> [AIM OF THE EXERCISE] Transcribe exactly the line that contains "let k' := set_obj" and every line after it through the end of the records, with nothing else.

> [EXERCISE MATERIAL]
(* ===== verification/Filedesc.v ===== *)
(** * Open files and descriptor tables
    (sys/kern/file.c, sys/kern/filedesc.c, sys/kern/file_syscalls.c,
    include/sys/refcnt.h)

    Open files live in a heap with a reference count each; a descriptor table is
    an array of entries with a bitmap of the entries in use, as in the code.
    The results: the lowest free descriptor is allocated; reference counts equal
    the references there are, over any sequence of system calls on descriptors;
    a table copied at fork or dropped at exit keeps the counts exact. *)

From S2P Require Import Prelude Bitstr.

(** ** Files *)

Inductive filetype := FT_VNODE | FT_PIPE | FT_PTY | FT_KQUEUE.
#[global] Instance filetype_eq_dec : EqDecision filetype.
Proof. solve_decision. Defined.

Definition FF_READ : Z := 1.
Definition FF_WRITE : Z := 2.
Definition IO_APPEND : Z := 4.
Definition IO_NONBLOCK : Z := 8.
Definition IO_MASK : Z := Z.lor IO_APPEND IO_NONBLOCK.

(** [f_opened] tells that [f_ops] is not [badfileops]. *)
Record file := File {
  f_opened : bool;
  f_type : filetype;
  f_count : Z;
  f_flags : Z;
}.

(** The files in memory by address, and those whose [fo_close] has been called,
    the latest first. *)
Record kfiles := Kfiles {
  files : gmap Z file;
  closed : list Z;
}.

Definition get_obj (k : kfiles) (f : Z) : outcome file :=
  match files k !! f with Some x => Ok x | None => Fault BadAccess end.

Definition set_obj (k : kfiles) (f : Z) (x : file) : kfiles :=
  Kfiles (<[f := x]> (files k)) (closed k).

Definition set_count (x : file) (n : Z) : file :=
  File (f_opened x) (f_type x) n (f_flags x).
Definition set_flags (x : file) (fl : Z) : file :=
  File (f_opened x) (f_type x) (f_count x) fl.

(** [f] is the address the pool hands out: one that is not in use.  The pool
    zeroes the object; [FT_VNODE] stands for the zero type. *)
Definition file_alloc (k : kfiles) (f : Z) : outcome kfiles :=
  match files k !! f with
  | Some _ => Fault BadAccess
  | None => Ok (set_obj k f (File false FT_VNODE 0 0))
  end.

Definition file_destroy (k : kfiles) (f : Z) : outcome kfiles :=
  x ← get_obj k f;
  _ ← assert (f_count x =? 0);
  Ok (Kfiles (delete f (files k)) (if f_opened x then f :: closed k else closed k)).

Definition file_hold (k : kfiles) (f : Z) : outcome kfiles :=
  x ← get_obj k f;
  c ← refcnt_acquire (f_count x);
  Ok (set_obj k f (set_count x c)).

Definition file_drop (k : kfiles) (f : Z) : outcome kfiles :=
  x ← get_obj k f;
  '(c, last) ← refcnt_release (f_count x);
  let k := set_obj k f (set_count x c) in
  if (last : bool) then file_destroy k f else Ok k.

(** ** Descriptor tables *)

Definition NDFILE : Z := 20.
Definition MAXFILES : Z := 1024.

Record fdent := Fdent {
  fde_file : option Z;
  fde_cloexec : bool;
}.

(** An entry of zero bytes. *)
Definition fdent0 : fdent := Fdent None false.
#[global] Instance fdent_inhabited : Inhabited fdent := populate fdent0.

Record fdtab := Fdtab {
  fdt_entries : list fdent;
  fdt_map : list Z;
  fdt_nfiles : Z;
  fdt_count : Z;
}.

Section ops.
Context `{Arch}.
Implicit Types (fdt : fdtab) (k : kfiles).

Definition set_entries fdt (es : list fdent) : fdtab :=
  Fdtab es (fdt_map fdt) (fdt_nfiles fdt) (fdt_count fdt).
Definition set_map fdt (m : list Z) : fdtab :=
  Fdtab (fdt_entries fdt) m (fdt_nfiles fdt) (fdt_count fdt).

Definition fd_is_used fdt (fd : Z) : outcome bool := bit_test (fdt_map fdt) fd.
Lemma read_pass_inv s p t u m :
  pipe_inv s -> ps_pipe s = Some p -> ps_thr s !! t = Some (Reading u m) ->
  exists s', handle s (EvRun t) = Ok s' /\ pipe_inv s'.
Proof.
  intros [Hst Hg Hthr] Hp Ht. destruct (Hst p Hp) as (W & Hput & Hends).
  destruct (Hthr t _ Ht) as (p' & Hp' & Hrc & Wu & Ho & Hnd).
  assert (p' = p) as -> by congruence.
  cbn [handle]. unfold get_pipe. rewrite Hp, Ht. cbn [mbind outcome_bind].
  unfold pipe_read_pass.
  assert (forall x y, ps_got s ++ read_at x (take (Z.to_nat (y - y)) (uio_addrs u)) = ps_got s)
    as Hsame by (intros x y; rewrite Z.sub_diag; apply app_nil_r).
  destruct (ringbuf_empty (p_buf p)) eqn:He.
  - assert (forall th, thread_ok (ps_pipe s) th ->
      exists s', Ok (Psys (Some p) (<[t:=th]> (broadcast [] (ps_thr s))) (ps_put s)
        (ps_got s ++ read_at m (advanced u u))) = Ok s' /\ pipe_inv s') as Hk.
    { intros th Hth. eexists. split; [done|]. rewrite Hp in *.
      unfold advanced. rewrite Hsame. split; cbn; try done.
      apply insert_ok; [done|]. intros t' th'. by apply (broadcast_ok (Some p)). }
    destruct (writer_closed p) eqn:Hw; cbn [mbind outcome_bind]; apply Hk; [done|].
    cbn. exists p. rewrite contents_nil_iff by done. done.
  - destruct (read_delivers (p_buf p) u m W Wu Ho Hnd)
      as (rb' & u' & m' & -> & W' & Wu' & Ho' & Hc).
    cbn [mbind outcome_bind Z.eqb negb]. eexists. split; [done|]. split; cbn.
    + intros p0 [= <-]. cbn. split_and!; try done. by rewrite <- app_assoc, Hc.
    + rewrite Hput. apply prefix_app. rewrite <- Hc. by apply prefix_app_r.
    + apply insert_ok; [done|]. intros t' th'.
      apply (broadcast_ok (ps_pipe s)); [done|]. rewrite Hp. intros th Hth.
      destruct th; cbn in Hth |- *; try done;
        destruct Hth as (q & [= <-] & HH); eexists; (split; [done|]); cbn;
        try (destruct_and!; split_and!; done).
      destruct HH as (_ & _ & _ & _ & Hnil & _).
      apply contents_nil_iff in Hnil; [congruence|done].
Qed.

Lemma write_pass_inv s p t u old m :
  pipe_inv s -> ps_pipe s = Some p -> ps_thr s !! t = Some (Writing u old m) ->
  exists s', handle s (EvRun t) = Ok s' /\ pipe_inv s'.
Proof.
  intros [Hst Hg Hthr] Hp Ht. destruct (Hst p Hp) as (W & Hput & Hends).
  destruct (Hthr t _ Ht) as (p' & Hp' & Hwc & Wu & Ho).
  assert (p' = p) as -> by congruence.
  cbn [handle]. unfold get_pipe. rewrite Hp, Ht. cbn [mbind outcome_bind].
  unfold pipe_write_pass. destruct (reader_closed p) eqn:Hrc.
  - cbn [mbind outcome_bind]. eexists. split; [done|].
    unfold advanced. rewrite Z.sub_diag. cbn. rewrite app_nil_r.
    split; cbn; try done.
    + intros p0 [= <-]. rewrite Hrc. done.
    + apply insert_ok; [done|]. intros t' th'.
      by apply (broadcast_ok (Some p)); [rewrite <- Hp|].
  - destruct (write_accepts (p_buf p) u m W Wu Ho)
      as (rb' & u' & -> & W' & Wu' & Ho' & Hc & Hfull & Hfull').
    cbn [mbind outcome_bind Z.eqb negb].
    assert (forall th, thread_ok (Some (set_buf p rb')) th ->
      pipe_inv (Psys (Some (set_buf p rb')) (<[t:=th]> (broadcast [Nonempty] (ps_thr s)))
        (ps_put s ++ read_at m (advanced u u')) (ps_got s))) as Hinv.
    { intros th Hth. split; cbn.
      - intros p0 [= <-]. cbn. rewrite Hrc. split_and!; try done.
        by rewrite Hput, Hc, app_assoc.
      - by apply prefix_app_r.
      - apply insert_ok; [done|]. intros t' th'.
        apply (broadcast_ok (ps_pipe s)); [done|]. rewrite Hp. intros th0 Hth0.
        destruct th0; cbn in Hth0 |- *; try done;
          destruct Hth0 as (q & [= <-] & HH); eexists; (split; [done|]); cbn;
          destruct_and!; split_and!; auto. }
    destruct (Z.eqb_spec (uio_resid u') 0) as [Hz|Hz]; cbn [mbind outcome_bind];
      (eexists; split; [done|]); apply Hinv; cbn; [done|].
    eexists. split; [done|]. cbn. split_and!; try done. by apply Hfull'.
Qed.

(** A step that changes one thread only. *)
Lemma set_thr_inv s t th :
  pipe_inv s -> thread_ok (ps_pipe s) th -> pipe_inv (set_thr s t th).
Proof. intros [Hst Hg Hthr] Hth. split; try done. cbn. by apply insert_ok. Qed.

Lemma close_inv s f_flags :
  pipe_inv s -> enabled s (EvClose f_flags) ->
  exists s', handle s (EvClose f_flags) = Ok s' /\ pipe_inv s'.
Proof.
  intros [Hst Hg Hthr] [(-> & (p & Hp & Hc) & Hno)|(-> & (p & Hp & Hc) & Hno)];
    destruct (Hst p Hp) as (W & Hput & Hends);
    cbn [handle]; unfold get_pipe; rewrite Hp; cbn [mbind outcome_bind];
    unfold pipe_close; cbn [FF_READ FF_WRITE Z.land Z.eqb negb Pos.land]; rewrite Hc; cbn;
    (eexists; split; [done|]); split; cbn; try done.
  - intros p0 Hp0. destruct (writer_closed p) eqn:Hw; [done|]. simplify_eq/=. done.
  - intros t th Ht. apply lookup_fmap_Some in Ht as (th0 & <- & Ht).
    pose proof (Hthr _ _ Ht) as Hok. pose proof (Hno _ _ Ht) as Hnr. rewrite Hp in Hok.
    destruct th0; cbn in Hok, Hnr |- *; try done;
      destruct Hok as (q & [= <-] & Hw & HH); rewrite Hw; cbn; naive_solver.
  - intros p0 Hp0. destruct (reader_closed p) eqn:Hr; [done|]. simplify_eq/=. done.
  - intros t th Ht. apply lookup_fmap_Some in Ht as (th0 & <- & Ht).
    pose proof (Hthr _ _ Ht) as Hok. pose proof (Hno _ _ Ht) as Hnw. rewrite Hp in Hok.
    destruct th0; cbn in Hok, Hnw |- *; try done;
      destruct Hok as (q & [= <-] & Hr & HH); rewrite Hr; cbn; naive_solver.
Qed.

Lemma handle_inv s ev :
  pipe_inv s -> enabled s ev -> exists s', handle s ev = Ok s' /\ pipe_inv s'.
Proof.
  intros I Hen. destruct ev as [t u m|t u m|t|t|t|f_flags]; cbn [enabled] in Hen.
  - destruct Hen as (_ & (p & Hp & Hc) & Wu & Ho & Hnd).
    cbn [handle]. unfold get_pipe, pipe_read_enter. rewrite Hp. cbn. rewrite Hc. cbn.
    eexists. split; [done|]. apply set_thr_inv; [done|].
    destruct (_ =? _); cbn; [done|]. rewrite Hp. eauto 10.
  - destruct Hen as (_ & (p & Hp & Hc) & Wu & Ho).
    cbn [handle]. unfold get_pipe, pipe_write_enter. rewrite Hp. cbn. rewrite Hc. cbn.
    eexists. split; [done|]. apply set_thr_inv; [done|].
    destruct (_ =? _); cbn; [done|]. rewrite Hp. eauto 10.
  - destruct Hen as (th & Ht & Hrun). pose proof (pi_threads _ I _ _ Ht) as Hok.
    destruct th; try done; cbn in Hok; destruct Hok as (p & Hp & Hok).
    + by eapply read_pass_inv.
    + exists s. cbn. unfold get_pipe. rewrite Hp, Ht. done.
    + by eapply write_pass_inv.
    + exists s. cbn. unfold get_pipe. rewrite Hp, Ht. done.
  - cbn [handle]. destruct (ps_thr s !! t) as [[]|] eqn:Ht; (eexists; split; [done|]);
      try done; by apply set_thr_inv.
  - eexists. split; [done|]. destruct I as [Hst Hg Hthr]. split; try done. cbn.
    intros t' th' Hl. apply lookup_delete_Some in Hl as [_ Hl]. eauto.
  - by apply close_inv.
Qed.

Lemma psys0_inv : pipe_inv psys0.
Proof. split; cbn; try done. intros p [= <-]. split_and!; done. Qed.

(** C19: However readers, writers, signals and closes of the two ends interleave on a
    new pipe, as long as all copies from and to user memory succeed, an end is open during
    the calls on it, no read gives an address twice, and an end is closed when no thread is in a
    call on it, no step faults (in particular the pipe is not touched after it has been
    freed), the bytes readers have got are, in order, the bytes writers have put
    except those still in the buffer, and no thread sleeps while it could go on:
    sleeping readers imply an empty pipe with an open write end, sleeping writers a
    full pipe with an open read end. *)
Theorem pipe_stream evs :
  all_enabled psys0 evs -> exists s, run psys0 evs = Ok s /\ pipe_inv s.
Proof.
  pose proof psys0_inv as I. revert I. generalize psys0 as s.
  induction evs as [|ev evs IH]; intros s I Hen; cbn; [by exists s|].
  destruct Hen as [Hev Hrest]. destruct (handle_inv s ev I Hev) as (s' & E & I').
  rewrite E. cbn. apply IH; [done|]. by apply Hrest.
Qed.
End invariant.

(** ** Creating a pipe *)

Section pipe2.
Context `{Arch}.
Implicit Types (fdt : fdtab) (k : kfiles).

Definition O_CLOEXEC : Z := 0x2000.

(** [f] is the address the file pool hands out. *)
Definition make_pipe_file k (f flags : Z) : outcome kfiles :=
  k ← file_alloc k f;
  x ← get_obj k f;
  Ok (set_obj k f (File true FT_PIPE (f_count x) flags)).

(** The error, the two descriptors, the table and the files. *)
Definition do_pipe2 fdt k (reader writer flags : Z)
    : outcome (Z * (Z * Z) * fdtab * kfiles) :=
  k ← make_pipe_file k reader FF_READ;
  k ← make_pipe_file k writer FF_WRITE;
  k ← file_hold k reader;
  k ← file_hold k writer;
  let cloexec := negb (Z.land flags O_CLOEXEC =? 0) in
  '(error, fd0, fdt, k) ← fdtab_install_file fdt k (Some reader) 0;
  '(error, fd1, fdt, k) ←
    (if error =? 0 then
       '(error, fd1, fdt, k) ← fdtab_install_file fdt k (Some writer) 0;
       '(error, done, fdt, k) ←
         (if error =? 0 then
            '(error, fdt) ← fd_set_cloexec fdt fd0 cloexec;
            '(error, fdt) ← (if error =? 0 then fd_set_cloexec fdt fd1 cloexec
                             else Ok (error, fdt));
            if error =? 0 then Ok (error, true, fdt, k)
            else '(_, fdt, k) ← fdtab_close_fd fdt k fd1; Ok (error, false, fdt, k)
          else Ok (error, false, fdt, k));
       if (done : bool) then Ok (error, fd1, fdt, k)
       else '(_, fdt, k) ← fdtab_close_fd fdt k fd0; Ok (error, fd1, fdt, k)
     else Ok (error, -1, fdt, k));
  k ← file_drop k reader;
  k ← file_drop k writer;
  Ok (error, (fd0, fd1), fdt, k).

(** A file that has been allocated but not yet referenced. *)
Lemma make_pipe_file_spec B fdt k ext f flags :
  fd_inv B fdt k ext -> files k !! f = None ->
  let k' := set_obj k f (File true FT_PIPE 0 flags) in
  make_pipe_file k f flags = Ok k' /\ fd_inv B fdt k' ext.
Proof.
  intros I Hf k'. split.
  - unfold make_pipe_file, file_alloc. rewrite Hf. cbn.
    unfold get_obj. cbn. rewrite lookup_insert_eq. cbn. unfold set_obj. cbn.
    by rewrite insert_insert_eq.
  - destruct I as [W R E Bd]. split; try done. intros g. unfold k'.
    rewrite refcount_set_obj. destruct (Z.eqb_spec g f) as [->|]; [|apply R].
    rewrite <- R. unfold refcount. by rewrite Hf.
Qed.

> [TASK OUTPUT]
  let k' := set_obj k f (File true FT_PIPE 0 flags) in
  make_pipe_file k f flags = Ok k' /\ fd_inv B fdt k' ext.
Proof.
  intros I Hf k'. split.
  - unfold make_pipe_file, file_alloc. rewrite Hf. cbn.
    unfold get_obj. cbn. rewrite lookup_insert_eq. cbn. unfold set_obj. cbn.
    by rewrite insert_insert_eq.
  - destruct I as [W R E Bd]. split; try done. intros g. unfold k'.
    rewrite refcount_set_obj. destruct (Z.eqb_spec g f) as [->|]; [|apply R].
    rewrite <- R. unfold refcount. by rewrite Hf.
Qed.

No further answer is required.